HOW TO COMPLETE THIS TASK — Search the material for the word "pose" and copy each line that holds it.

PROVIDED DATA —
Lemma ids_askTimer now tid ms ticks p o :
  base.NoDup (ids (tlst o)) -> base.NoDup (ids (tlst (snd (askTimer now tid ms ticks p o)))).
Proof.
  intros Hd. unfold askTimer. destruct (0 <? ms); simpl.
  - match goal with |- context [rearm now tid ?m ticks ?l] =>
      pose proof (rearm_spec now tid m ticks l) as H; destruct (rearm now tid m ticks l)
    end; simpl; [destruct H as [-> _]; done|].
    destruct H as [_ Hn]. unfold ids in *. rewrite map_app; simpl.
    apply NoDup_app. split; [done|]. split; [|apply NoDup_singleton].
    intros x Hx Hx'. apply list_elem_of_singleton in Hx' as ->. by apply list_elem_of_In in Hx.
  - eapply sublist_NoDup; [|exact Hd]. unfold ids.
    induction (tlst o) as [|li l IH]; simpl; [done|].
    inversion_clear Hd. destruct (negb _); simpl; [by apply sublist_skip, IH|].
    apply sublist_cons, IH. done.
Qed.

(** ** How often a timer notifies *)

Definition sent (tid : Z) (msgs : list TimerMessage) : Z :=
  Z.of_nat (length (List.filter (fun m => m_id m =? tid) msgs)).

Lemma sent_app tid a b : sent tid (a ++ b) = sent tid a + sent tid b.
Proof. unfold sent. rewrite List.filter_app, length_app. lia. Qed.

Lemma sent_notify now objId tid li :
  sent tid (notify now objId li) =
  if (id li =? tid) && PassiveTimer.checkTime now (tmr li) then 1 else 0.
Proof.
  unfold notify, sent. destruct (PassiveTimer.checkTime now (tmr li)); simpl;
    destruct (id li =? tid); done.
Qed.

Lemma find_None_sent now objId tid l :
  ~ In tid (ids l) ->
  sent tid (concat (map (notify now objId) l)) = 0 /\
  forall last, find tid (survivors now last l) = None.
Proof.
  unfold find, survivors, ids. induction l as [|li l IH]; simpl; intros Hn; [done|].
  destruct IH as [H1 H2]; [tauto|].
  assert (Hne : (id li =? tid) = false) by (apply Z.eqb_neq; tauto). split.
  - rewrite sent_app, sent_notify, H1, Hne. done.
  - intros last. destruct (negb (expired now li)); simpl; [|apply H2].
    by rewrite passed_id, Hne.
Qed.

---

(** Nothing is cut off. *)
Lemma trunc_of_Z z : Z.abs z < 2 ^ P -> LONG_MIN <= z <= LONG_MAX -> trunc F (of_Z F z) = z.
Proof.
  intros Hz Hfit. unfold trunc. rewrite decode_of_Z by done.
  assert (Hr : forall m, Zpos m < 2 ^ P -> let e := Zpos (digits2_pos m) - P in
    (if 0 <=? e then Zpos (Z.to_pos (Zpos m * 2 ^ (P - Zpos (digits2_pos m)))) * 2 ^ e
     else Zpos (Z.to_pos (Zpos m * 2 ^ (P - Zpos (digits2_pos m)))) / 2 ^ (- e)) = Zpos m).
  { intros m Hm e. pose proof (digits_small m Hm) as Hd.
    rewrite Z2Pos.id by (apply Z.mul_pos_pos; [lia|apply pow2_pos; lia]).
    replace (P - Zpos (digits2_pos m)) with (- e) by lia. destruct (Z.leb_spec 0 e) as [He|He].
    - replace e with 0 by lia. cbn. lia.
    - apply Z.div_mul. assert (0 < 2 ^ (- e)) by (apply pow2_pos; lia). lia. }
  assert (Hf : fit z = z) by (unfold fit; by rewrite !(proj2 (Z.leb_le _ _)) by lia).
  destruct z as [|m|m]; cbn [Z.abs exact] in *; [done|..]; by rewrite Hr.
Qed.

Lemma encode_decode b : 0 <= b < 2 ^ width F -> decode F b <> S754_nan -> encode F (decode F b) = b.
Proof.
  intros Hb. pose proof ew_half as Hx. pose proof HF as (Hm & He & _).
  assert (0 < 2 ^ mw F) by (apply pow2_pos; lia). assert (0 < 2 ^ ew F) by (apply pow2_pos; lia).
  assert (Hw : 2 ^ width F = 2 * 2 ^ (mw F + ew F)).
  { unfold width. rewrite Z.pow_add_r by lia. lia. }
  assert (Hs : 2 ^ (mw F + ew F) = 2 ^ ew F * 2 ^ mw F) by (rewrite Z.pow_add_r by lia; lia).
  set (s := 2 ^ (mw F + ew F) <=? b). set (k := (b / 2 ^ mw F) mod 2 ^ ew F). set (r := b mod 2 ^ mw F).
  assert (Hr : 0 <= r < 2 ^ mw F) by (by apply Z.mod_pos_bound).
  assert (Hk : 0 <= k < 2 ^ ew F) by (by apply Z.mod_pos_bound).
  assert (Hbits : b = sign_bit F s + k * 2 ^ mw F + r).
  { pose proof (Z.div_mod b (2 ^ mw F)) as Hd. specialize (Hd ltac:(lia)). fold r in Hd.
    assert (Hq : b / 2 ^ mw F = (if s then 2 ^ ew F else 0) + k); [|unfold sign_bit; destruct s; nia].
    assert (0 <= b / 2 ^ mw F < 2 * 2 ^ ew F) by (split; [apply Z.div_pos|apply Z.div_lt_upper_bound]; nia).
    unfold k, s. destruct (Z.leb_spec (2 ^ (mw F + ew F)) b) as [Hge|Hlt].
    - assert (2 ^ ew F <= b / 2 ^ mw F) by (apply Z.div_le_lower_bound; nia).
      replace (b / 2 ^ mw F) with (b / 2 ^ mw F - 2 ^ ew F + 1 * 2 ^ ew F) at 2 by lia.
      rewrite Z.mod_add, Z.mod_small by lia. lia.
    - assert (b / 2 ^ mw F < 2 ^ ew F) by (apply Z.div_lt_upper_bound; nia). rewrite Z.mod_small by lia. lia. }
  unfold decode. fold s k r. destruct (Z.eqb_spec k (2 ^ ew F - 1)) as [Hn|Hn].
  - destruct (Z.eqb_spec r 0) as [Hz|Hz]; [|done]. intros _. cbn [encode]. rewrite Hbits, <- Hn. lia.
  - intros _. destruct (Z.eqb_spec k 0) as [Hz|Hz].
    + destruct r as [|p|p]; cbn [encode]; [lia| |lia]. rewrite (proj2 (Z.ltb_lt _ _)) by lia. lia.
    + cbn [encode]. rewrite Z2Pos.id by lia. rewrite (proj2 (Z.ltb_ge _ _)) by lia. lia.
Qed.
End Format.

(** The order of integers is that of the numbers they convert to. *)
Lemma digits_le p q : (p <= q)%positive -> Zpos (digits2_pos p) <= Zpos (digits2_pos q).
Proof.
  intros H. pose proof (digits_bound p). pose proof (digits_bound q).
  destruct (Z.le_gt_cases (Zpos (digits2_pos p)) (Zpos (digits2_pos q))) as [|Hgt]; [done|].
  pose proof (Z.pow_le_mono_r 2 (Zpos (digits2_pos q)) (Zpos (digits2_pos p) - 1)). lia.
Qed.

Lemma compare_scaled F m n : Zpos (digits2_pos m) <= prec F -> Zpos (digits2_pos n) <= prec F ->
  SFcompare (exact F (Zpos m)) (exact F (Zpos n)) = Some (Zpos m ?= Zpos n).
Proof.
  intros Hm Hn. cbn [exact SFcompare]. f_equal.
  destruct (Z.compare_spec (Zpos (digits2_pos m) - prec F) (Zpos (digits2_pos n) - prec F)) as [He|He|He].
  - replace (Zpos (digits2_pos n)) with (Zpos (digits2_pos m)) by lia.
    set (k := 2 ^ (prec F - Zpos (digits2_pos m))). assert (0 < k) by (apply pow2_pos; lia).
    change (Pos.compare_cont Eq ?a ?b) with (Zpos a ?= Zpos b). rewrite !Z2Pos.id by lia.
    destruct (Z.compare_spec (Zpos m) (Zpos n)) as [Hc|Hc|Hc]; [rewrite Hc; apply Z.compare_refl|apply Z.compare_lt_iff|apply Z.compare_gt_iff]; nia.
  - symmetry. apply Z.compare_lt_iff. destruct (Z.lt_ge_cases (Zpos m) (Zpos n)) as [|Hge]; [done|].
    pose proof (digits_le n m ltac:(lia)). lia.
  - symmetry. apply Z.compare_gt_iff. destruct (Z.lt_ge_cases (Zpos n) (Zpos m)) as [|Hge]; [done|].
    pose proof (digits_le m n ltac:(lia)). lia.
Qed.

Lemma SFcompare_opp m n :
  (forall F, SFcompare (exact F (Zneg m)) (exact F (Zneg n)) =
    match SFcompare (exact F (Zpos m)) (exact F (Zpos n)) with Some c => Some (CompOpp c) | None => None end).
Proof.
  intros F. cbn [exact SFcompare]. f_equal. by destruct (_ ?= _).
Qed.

REPLY —
      pose proof (rearm_spec now tid m ticks l) as H; destruct (rearm now tid m ticks l)
  { intros m Hm e. pose proof (digits_small m Hm) as Hd.
  intros Hb. pose proof ew_half as Hx. pose proof HF as (Hm & He & _).
  { pose proof (Z.div_mod b (2 ^ mw F)) as Hd. specialize (Hd ltac:(lia)). fold r in Hd.
  intros H. pose proof (digits_bound p). pose proof (digits_bound q).
  pose proof (Z.pow_le_mono_r 2 (Zpos (digits2_pos q)) (Zpos (digits2_pos p) - 1)). lia.
    pose proof (digits_le n m ltac:(lia)). lia.
    pose proof (digits_le m n ltac:(lia)). lia.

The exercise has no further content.